What you should do ▸
For the entries below, state how many lines include the string "Theorem", and write nothing besides that number.

Materials provided ▸
⟨
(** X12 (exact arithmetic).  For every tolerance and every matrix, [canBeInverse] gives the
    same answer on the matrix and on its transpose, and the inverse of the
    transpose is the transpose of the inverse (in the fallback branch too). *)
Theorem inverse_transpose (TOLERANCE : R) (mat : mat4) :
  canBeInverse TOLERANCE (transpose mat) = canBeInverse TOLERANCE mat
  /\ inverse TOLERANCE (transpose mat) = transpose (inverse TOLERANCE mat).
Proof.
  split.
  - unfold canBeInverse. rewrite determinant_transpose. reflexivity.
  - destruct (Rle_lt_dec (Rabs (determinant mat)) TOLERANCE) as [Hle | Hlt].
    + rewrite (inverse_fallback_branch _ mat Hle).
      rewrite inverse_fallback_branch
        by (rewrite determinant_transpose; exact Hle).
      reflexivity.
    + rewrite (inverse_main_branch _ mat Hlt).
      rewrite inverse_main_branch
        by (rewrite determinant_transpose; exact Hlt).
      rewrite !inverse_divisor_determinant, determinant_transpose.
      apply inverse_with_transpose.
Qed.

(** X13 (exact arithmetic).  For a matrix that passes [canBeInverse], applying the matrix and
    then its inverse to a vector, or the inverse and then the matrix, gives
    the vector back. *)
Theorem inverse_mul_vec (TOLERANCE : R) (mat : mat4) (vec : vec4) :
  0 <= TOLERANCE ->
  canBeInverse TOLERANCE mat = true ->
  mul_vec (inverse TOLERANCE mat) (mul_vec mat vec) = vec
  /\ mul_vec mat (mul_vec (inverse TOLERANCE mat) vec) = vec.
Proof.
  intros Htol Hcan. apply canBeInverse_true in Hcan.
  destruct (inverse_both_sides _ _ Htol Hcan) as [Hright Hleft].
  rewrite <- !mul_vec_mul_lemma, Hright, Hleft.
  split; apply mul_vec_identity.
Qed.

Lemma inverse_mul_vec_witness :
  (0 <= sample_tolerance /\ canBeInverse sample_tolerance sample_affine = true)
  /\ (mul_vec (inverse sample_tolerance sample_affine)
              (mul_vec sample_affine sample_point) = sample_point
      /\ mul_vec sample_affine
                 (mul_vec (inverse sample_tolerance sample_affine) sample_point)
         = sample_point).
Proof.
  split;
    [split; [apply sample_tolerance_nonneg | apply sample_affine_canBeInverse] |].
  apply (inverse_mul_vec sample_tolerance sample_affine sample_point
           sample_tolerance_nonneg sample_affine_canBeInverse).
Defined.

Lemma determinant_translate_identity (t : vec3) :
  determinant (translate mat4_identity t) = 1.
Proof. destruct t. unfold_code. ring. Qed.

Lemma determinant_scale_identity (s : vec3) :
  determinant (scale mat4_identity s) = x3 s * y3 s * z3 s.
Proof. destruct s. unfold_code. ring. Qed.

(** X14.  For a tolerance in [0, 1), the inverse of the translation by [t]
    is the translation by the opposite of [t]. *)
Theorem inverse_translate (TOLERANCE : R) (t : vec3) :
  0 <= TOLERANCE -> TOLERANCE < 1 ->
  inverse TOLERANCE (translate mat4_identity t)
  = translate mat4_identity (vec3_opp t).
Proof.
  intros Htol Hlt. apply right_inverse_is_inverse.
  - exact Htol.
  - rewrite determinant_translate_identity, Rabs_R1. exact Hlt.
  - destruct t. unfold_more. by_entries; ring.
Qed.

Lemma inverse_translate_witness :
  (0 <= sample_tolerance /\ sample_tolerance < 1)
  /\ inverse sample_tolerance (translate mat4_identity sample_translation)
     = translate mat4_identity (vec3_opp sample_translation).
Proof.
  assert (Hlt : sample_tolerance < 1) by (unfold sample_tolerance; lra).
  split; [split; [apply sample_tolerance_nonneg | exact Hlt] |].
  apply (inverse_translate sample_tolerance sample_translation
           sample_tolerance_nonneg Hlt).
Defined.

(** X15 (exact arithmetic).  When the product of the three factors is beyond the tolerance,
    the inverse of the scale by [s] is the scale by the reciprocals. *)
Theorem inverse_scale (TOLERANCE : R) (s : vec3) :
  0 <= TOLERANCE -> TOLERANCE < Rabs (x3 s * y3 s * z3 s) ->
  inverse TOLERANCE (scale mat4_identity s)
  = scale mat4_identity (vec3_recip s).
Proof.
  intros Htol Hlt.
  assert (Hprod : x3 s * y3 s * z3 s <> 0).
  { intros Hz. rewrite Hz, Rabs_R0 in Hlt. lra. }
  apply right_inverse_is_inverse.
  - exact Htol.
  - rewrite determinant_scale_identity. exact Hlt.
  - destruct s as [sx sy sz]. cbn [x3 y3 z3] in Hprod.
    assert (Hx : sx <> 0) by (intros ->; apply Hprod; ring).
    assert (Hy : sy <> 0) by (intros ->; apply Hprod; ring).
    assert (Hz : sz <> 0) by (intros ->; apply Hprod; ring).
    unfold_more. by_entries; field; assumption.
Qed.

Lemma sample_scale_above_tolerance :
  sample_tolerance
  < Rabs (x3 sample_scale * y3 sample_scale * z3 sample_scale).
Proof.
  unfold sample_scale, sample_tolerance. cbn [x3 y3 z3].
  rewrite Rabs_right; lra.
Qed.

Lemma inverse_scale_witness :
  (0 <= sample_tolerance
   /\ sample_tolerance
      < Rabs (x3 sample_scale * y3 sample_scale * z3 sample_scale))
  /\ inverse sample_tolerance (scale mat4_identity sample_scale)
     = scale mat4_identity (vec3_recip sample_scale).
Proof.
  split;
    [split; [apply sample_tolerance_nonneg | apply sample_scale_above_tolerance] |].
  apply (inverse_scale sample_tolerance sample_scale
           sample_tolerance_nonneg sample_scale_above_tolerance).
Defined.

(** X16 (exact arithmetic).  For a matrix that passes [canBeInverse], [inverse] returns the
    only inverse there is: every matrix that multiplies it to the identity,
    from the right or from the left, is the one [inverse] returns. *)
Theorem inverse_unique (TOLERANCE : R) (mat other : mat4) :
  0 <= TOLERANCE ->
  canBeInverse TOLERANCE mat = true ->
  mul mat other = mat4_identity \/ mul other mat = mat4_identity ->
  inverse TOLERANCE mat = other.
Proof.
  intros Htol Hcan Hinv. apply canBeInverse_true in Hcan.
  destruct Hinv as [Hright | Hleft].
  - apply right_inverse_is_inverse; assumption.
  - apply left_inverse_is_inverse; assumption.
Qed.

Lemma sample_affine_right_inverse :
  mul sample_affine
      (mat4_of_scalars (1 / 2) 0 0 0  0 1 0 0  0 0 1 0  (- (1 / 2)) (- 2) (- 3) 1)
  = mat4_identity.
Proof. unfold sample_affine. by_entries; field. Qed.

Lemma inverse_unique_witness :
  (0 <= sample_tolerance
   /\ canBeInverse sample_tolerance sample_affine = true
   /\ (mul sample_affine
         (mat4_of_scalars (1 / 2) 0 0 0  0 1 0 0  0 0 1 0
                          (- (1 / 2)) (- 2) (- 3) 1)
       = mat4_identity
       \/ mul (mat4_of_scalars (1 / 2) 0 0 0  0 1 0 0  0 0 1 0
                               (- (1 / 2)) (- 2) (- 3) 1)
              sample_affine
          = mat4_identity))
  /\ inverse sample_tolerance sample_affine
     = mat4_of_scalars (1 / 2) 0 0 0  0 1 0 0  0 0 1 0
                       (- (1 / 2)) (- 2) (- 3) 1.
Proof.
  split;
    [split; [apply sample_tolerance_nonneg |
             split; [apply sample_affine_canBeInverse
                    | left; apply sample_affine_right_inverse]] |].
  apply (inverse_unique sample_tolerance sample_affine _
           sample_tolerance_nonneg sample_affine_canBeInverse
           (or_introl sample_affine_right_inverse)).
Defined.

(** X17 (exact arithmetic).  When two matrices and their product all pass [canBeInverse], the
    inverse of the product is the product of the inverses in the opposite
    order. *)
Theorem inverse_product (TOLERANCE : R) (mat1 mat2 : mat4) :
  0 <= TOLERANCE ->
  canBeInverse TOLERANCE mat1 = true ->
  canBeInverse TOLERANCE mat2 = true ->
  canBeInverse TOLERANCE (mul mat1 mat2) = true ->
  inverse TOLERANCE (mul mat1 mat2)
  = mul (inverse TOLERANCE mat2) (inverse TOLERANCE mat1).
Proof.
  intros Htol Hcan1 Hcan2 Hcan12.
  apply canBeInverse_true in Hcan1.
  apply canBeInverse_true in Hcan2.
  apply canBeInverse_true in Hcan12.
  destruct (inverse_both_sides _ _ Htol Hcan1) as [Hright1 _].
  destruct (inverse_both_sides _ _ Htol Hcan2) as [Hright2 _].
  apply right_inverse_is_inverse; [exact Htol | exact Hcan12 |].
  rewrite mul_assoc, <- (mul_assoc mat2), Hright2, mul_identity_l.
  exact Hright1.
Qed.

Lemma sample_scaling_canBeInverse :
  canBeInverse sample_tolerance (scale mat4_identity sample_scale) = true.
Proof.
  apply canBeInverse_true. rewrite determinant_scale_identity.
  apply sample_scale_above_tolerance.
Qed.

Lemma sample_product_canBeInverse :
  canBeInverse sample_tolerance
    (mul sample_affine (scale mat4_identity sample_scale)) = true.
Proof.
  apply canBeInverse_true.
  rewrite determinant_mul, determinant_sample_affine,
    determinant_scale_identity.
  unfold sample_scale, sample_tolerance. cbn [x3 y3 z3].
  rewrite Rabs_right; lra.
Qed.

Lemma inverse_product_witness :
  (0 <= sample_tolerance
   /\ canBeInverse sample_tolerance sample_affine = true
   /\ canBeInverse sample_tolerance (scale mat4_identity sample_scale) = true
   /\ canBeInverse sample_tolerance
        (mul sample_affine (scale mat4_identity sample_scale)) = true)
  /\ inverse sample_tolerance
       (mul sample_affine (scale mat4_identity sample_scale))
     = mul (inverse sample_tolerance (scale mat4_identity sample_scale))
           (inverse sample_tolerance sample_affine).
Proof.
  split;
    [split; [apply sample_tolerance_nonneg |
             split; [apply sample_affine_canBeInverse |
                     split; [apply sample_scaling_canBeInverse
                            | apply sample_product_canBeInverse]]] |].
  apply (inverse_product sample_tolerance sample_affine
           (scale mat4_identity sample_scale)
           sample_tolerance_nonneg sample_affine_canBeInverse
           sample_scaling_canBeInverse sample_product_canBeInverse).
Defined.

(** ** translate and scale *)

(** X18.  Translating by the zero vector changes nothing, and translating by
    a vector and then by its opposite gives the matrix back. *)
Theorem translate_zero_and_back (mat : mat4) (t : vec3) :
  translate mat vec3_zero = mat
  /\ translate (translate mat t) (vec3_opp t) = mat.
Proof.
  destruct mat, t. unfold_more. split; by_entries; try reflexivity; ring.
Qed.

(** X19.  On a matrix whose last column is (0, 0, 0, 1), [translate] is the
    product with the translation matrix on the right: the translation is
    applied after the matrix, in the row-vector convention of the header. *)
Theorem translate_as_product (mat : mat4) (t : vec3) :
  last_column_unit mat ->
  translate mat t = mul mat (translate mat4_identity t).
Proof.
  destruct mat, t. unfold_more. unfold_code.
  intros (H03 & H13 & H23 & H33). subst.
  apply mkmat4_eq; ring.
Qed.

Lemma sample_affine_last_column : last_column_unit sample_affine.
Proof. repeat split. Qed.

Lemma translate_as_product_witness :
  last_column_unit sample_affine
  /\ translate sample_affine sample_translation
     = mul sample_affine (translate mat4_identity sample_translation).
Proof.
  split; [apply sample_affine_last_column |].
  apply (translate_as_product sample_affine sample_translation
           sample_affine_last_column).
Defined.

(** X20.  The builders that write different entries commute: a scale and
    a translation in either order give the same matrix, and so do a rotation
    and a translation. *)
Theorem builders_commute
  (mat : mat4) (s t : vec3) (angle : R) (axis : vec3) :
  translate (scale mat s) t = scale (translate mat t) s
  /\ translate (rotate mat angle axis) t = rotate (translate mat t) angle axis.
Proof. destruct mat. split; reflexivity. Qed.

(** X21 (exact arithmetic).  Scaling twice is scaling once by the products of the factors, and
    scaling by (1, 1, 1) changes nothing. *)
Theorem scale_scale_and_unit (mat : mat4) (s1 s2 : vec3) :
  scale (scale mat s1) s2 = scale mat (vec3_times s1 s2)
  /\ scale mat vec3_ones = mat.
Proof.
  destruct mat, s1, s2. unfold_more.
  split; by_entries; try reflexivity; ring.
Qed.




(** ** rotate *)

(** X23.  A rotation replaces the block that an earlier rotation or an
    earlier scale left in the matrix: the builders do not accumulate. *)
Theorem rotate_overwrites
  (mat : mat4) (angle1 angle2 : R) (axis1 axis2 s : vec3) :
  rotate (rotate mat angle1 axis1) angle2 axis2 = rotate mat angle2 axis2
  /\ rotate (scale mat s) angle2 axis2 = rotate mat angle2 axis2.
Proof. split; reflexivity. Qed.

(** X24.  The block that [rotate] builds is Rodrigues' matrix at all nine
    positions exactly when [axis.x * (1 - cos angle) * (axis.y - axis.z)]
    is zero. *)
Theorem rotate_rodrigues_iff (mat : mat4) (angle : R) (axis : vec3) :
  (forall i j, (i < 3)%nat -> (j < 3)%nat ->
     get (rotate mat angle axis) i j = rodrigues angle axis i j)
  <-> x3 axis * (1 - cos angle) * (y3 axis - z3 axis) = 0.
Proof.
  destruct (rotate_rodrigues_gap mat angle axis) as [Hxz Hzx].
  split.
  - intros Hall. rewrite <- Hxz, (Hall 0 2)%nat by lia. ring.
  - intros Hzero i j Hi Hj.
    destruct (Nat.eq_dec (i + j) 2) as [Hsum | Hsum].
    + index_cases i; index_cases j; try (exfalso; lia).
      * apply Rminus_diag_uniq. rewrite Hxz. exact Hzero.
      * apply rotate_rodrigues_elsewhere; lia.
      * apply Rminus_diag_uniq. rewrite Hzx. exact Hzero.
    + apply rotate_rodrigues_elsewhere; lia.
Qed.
⟩
Solved exercise ▸
12